For decades what Freud (1933a) himself regarded as “the preferred field of work for psychoanalysis”, namely “The problems which the unconscious sense of guilt has opened up, its connections with morality, education, crime and delinquency …” (p. 61), has been neglected in favour of a preoccupation with narcissism, shame, self, relatedness and, most recently, the neurological foundations of mind. But recently issues concerning the superego, guilt, and conscience appear to be returning from repression. No doubt this “comeback” amounts to a reflection in psychoanalysis of a shift in the wider culture: the “culture of narcissism” (Lasch, 1979) got us into hot water. What three decades ago Rangell (1980) described in The Mind of Watergate as the “syndrome of the compromise of integrity” led eventually to the 2008 crisis of “casino capitalism”. It is time we began rethinking the psychoanalytic theory of morality.
As early as my doctoral research (Carveth, 1977) I was struggling with what I saw as the grossly inadequate psychoanalytic position with respect to moral questions. In this connection, I remember being struck by Abram Kardiner’s (1977, pp. 107–109) account, in My Analysis with Freud: Reminiscences, of one of his first clinical encounters after qualifying as a psychoanalyst and hanging out his shingle. A man presented with a work inhibition that he sought to have cured by analysis. It turned out he was a hit man, a professional killer, who was suddenly and inexplicably having trouble performing his job. After a few sessions in which both patient and analyst recognised the mutual threat they constituted to one another, the man did not return, leaving Kardiner wondering whether or not he had “cured” him.

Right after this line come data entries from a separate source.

Lemma retrieve_media_twice_same_controller_witness :
  ∃ fd w2,
    ff_v4l2_device_retrieve_media (Example.dev (inr ["media0"; "media1"]))
      Example.video0 Example.stale_media
      {| w_fds := <[6%N := "/dev/media1"]>
                    (<[5%N := "/dev/media0"]>
                       (<[3%N := "/dev/video0"]> Example.stdio));
         w_errno := 9;
         w_alloc := [];
         w_trace :=
           [EvFstat 3 0; EvOpendir (Some 4%N);
            EvReaddir (Some "media0"); EvOpen "/dev/media0" false 5;
            EvDeviceInfo 5 0; EvTopology 5 false 0; EvAlloc 3 true;
            EvTopology 5 true 0; EvFree; EvClose (-22) (-1);
            EvReaddir (Some "media1"); EvOpen "/dev/media1" false 6;
            EvDeviceInfo 6 0; EvTopology 6 false 0; EvAlloc 2 true;
            EvTopology 6 true 0; EvFree; EvClosedir 4] |}
    = (0, {| media_devname := "/dev/media1"; media_fd := Z.of_N fd;
             media_info := Example.controller |}, w2) ∧
    Z.of_N fd ≠ 6.
Proof.
  destruct (retrieve_media_twice_same_controller
              (Example.dev (inr ["media0"; "media1"]))
              Example.video0 Example.stale_media Example.stale_media
              (Example.holding_video0 [])
              {| media_devname := "/dev/media1"; media_fd := 6;
                 media_info := Example.controller |}
              {| w_fds := <[6%N := "/dev/media1"]>
                            (<[5%N := "/dev/media0"]>
                               (<[3%N := "/dev/video0"]> Example.stdio));
                 w_errno := 9;
                 w_alloc := [];
                 w_trace :=
                   [EvFstat 3 0; EvOpendir (Some 4%N);
                    EvReaddir (Some "media0"); EvOpen "/dev/media0" false 5;
                    EvDeviceInfo 5 0; EvTopology 5 false 0; EvAlloc 3 true;
                    EvTopology 5 true 0; EvFree; EvClose (-22) (-1);
                    EvReaddir (Some "media1"); EvOpen "/dev/media1" false 6;
                    EvDeviceInfo 6 0; EvTopology 6 false 0; EvAlloc 2 true;
                    EvTopology 6 true 0; EvFree; EvClosedir 4] |})
    as (fd & w2 & Hcall & Hne & _);
    [vm_compute; reflexivity | constructor |].
  exists fd, w2. split; [exact Hcall|exact Hne].
Defined.

(** X11.  With a directory that holds no entry named "media...", an empty
    one included, the resolver opens nothing: it answers AVERROR(EINVAL),
    leaves the caller's record alone, and returns with the descriptor
    table it found. *)
Theorem retrieve_media_without_media_entries `{Platform} (os : OS)
  video_device media_device w nd s entries :
  fd_node os (video_fd video_device) w = Some nd →
  nd_stat nd = inr s →
  os_dev os = inr entries →
  Forall (λ d, String.prefix "media" d = false) entries →
  ∃ w',
    ff_v4l2_device_retrieve_media os video_device media_device w =
      (AVERROR (Z.pos EINVAL), media_device, w') ∧
    w_fds w' = w_fds w.
Proof.
  intros Hnode Hstat Hdev Hall.
  assert (Forall (λ d, media_candidate os d = NotMedia) entries) as Hnot.
  { eapply Forall_impl; [exact Hall|]. intros d Hd. unfold media_candidate.
    destruct (strncmp d "media" 5 =? 0) eqn:Hcmp; [|done].
    apply Z.eqb_eq, media_entry_prefix in Hcmp. congruence. }
  unfold ff_v4l2_device_retrieve_media, sys_fstat.
  rewrite Hnode, Hstat. simpl.
  rewrite (sys_opendir_succeeded os _ _ Hdev). cbn [dd_entries].
  match goal with
  | |- context [retrieve_media_loop os s _ ?l0 ?w0] =>
      destruct (retrieve_media_loop_no_media os s entries l0 w0 Hnot)
        as (w2 & -> & Hfds)
  end.
  cbn [ml_ret]. rewrite AVERROR_ltb_0.
  eexists. split; [reflexivity|]. unfold sys_closedir. simpl.
  rewrite Hfds.
  exact (enumeration_fds_closed (emit (EvFstat (video_fd video_device) 0) w)).
Qed.

Lemma retrieve_media_without_media_entries_witness :
  ∃ w',
    ff_v4l2_device_retrieve_media (Example.dev (inr ["video0"; "medi"]))
      Example.video0 Example.stale_media (Example.holding_video0 [])
    = (-22, Example.stale_media, w') ∧
    w_fds w' = <[3%N := "/dev/video0"]> Example.stdio.
Proof.
  refine (retrieve_media_without_media_entries
            (Example.dev (inr ["video0"; "medi"]))
            Example.video0 Example.stale_media (Example.holding_video0 [])
            (Example.video_node 81 0)
            {| st_dev := 6; st_rdev := gnu_dev_makedev 81 0 |}
            ["video0"; "medi"] _ _ _ _);
    [vm_compute; reflexivity | reflexivity | reflexivity
    | repeat constructor].
Defined.

(** ** The prober and the resolver, one after the other *)

Lemma first_accepted_app `{Platform} (os : OS) checkdev m pre c post h :
  Forall (λ d, accepted os checkdev m d = false) pre →
  probe_candidate os m c = VideoOpened h →
  checkdev h = true →
  first_accepted os checkdev m (pre ++ c :: post) = Some h.
Proof.
  intros Hpre Hcand Hyes. induction Hpre as [|d pre Hd _ IH]; simpl.
  - by rewrite Hcand, Hyes.
  - unfold accepted in Hd.
    destruct (probe_candidate os m d) as [| | |h']; try done.
    by rewrite Hd.
Qed.

(** What a prober call that answers 0 has done. *)
Lemma probe_video_success `{Platform} (os : OS) checkdev device w h w1 :
  ff_v4l2_device_probe_video os device checkdev w = (0, h, w1) →
  ∃ entries d_name fd,
    os_dev os = inr entries ∧ d_name ∈ entries ∧
    probe_candidate os (enumeration_fds w) d_name = VideoOpened h ∧
    checkdev h = true ∧
    video_fd h = Z.of_N fd ∧
    w_fds w !! fd = None ∧
    w_fds w1 = <[fd := video_devname h]> (w_fds w) ∧
    w_alloc w1 = w_alloc w ∧
    first_accepted os checkdev (enumeration_fds w) entries = Some h.
Proof.
  intros Hcall. destruct (os_dev os) as [e|entries] eqn:Hdev.
  { rewrite (probe_video_unreadable os checkdev device w e Hdev) in Hcall.
    injection Hcall as Hz _ _. pose proof (AVERROR_neg e). lia. }
  destruct (entries_split os checkdev (enumeration_fds w) entries)
    as [Hall|(pre & c & post & h' & -> & Hpre & Hcand & Hyes)].
  - destruct (probe_video_exhausted os checkdev device w entries Hdev Hall)
      as (w' & Heq & _).
    rewrite Heq in Hcall. injection Hcall as Hz _ _.
    pose proof (probe_failure_negative os (enumeration_fds w) entries
                  (AVERROR (Z.pos EINVAL)) (AVERROR_neg _)). lia.
  - destruct (probe_video_found os checkdev device w pre c post h'
                Hdev Hpre Hcand Hyes) as (w' & Heq & Hfds & Halloc & _).
    rewrite Heq in Hcall. injection Hcall as -> ->.
    destruct (probe_candidate_opened os _ _ _ Hcand) as (_ & Hh & _).
    exists (pre ++ c :: post), c, (lowest_fd (enumeration_fds w)).
    split; [done|]. split; [apply elem_of_app; right; by left|].
    split; [done|]. split; [done|]. split; [by rewrite Hh|].
    split; [apply candidate_fd_fresh|]. split; [done|]. split; [done|].
    by apply first_accepted_app.
Qed.

(** X12.  A prober call that answers 0 hands back a record the predicate
    accepted, and it is the record of the first candidate of the directory
    that would be accepted: it comes from a directory entry whose name
    starts with "video", its descriptor was not open before the call and
    is the only change to the descriptor table, and its capability record
    is the one the node under its path delivers. *)
Theorem probe_video_result_was_accepted `{Platform} (os : OS) checkdev
  device w h w1 :
  ff_v4l2_device_probe_video os device checkdev w = (0, h, w1) →
  checkdev h = true ∧
  nd_querycap (os_node os (video_devname h)) = inr (video_capability h) ∧
  ∃ entries d_name fd,
    os_dev os = inr entries ∧ d_name ∈ entries ∧
    String.prefix "video" d_name = true ∧
    video_devname h = snprintf_dev PATH_MAX d_name ∧
    video_fd h = Z.of_N fd ∧
    w_fds w !! fd = None ∧
    w_fds w1 = <[fd := video_devname h]> (w_fds w) ∧
    first_accepted os checkdev (enumeration_fds w) entries = Some h.
Proof.
  intros Hcall.
  apply probe_video_success in Hcall
    as (entries & d & fd & Hdev & Hin & Hcand & Hyes & Hfd & Hfresh & Hfds & _
        & Hfirst).
  destruct (probe_candidate_opened os _ _ _ Hcand)
    as (Hcmp & Hh & _ & Hquery).
  assert (video_devname h = snprintf_dev PATH_MAX d) as Hname
    by (by rewrite Hh).
  split; [done|]. split; [by rewrite Hname|].
  exists entries, d, fd. apply video_entry_prefix in Hcmp. done.
Qed.

Lemma probe_video_result_was_accepted_witness :
  Example.wants_video1
    {| video_devname := "/dev/video1"; video_fd := 4;
       video_capability := Example.uvc |} = true ∧
  nd_querycap (Example.nodes "/dev/video1") = inr Example.uvc.
Proof.
  destruct (probe_video_result_was_accepted
              (Example.dev (inr ["video0"; "video1"])) Example.wants_video1
              Example.stale_video (Example.start [])
              {| video_devname := "/dev/video1"; video_fd := 4;
                 video_capability := Example.uvc |}
              {| w_fds := <[4%N := "/dev/video1"]> Example.stdio;
                 w_errno := 0; w_alloc := [];
                 w_trace :=
                   [EvOpendir (Some 3%N);
                    EvReaddir (Some "video0"); EvOpen "/dev/video0" true 4;
                    EvQuerycap 4 0; EvClose 4 0;
                    EvReaddir (Some "video1"); EvOpen "/dev/video1" true 4;
                    EvQuerycap 4 0; EvClosedir 3] |})
    as (Hyes & Hquery & _); [vm_compute; reflexivity|].
  split; [exact Hyes|exact Hquery].
Defined.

Kardiner’s case raises a range of significant issues that psychoanalysts, with few exceptions, have sought to evade. The patient came with a psychological problem, an inhibition of function. In the traditional view, the psychoanalyst, like the physician, abstains from moral judgement and employs his expertise in the service of relief of the patient’s “inhibitions, symptoms and anxiety” (Freud, 1926d). So in a case like this, does the analyst get on with the job and help the patient overcome his neurotic inhibition against killing? If not, why not? If the analyst declines to help in this instance, is he or she now, like the patient, suffering neurotic inhibition? Is the analyst suffering from an unresolved moralistic countertransference? Does he or she require more analysis, especially of his or her superego? Or could it be that the idea of psychoanalysis as a scientific, technical, ethically neutral or “value-free” enterprise amounts to a cover story disguising the fact that, in reality, despite its avowed commitment to honesty and to putting everything into words, psychoanalysis practises an ethic it simply refuses to preach?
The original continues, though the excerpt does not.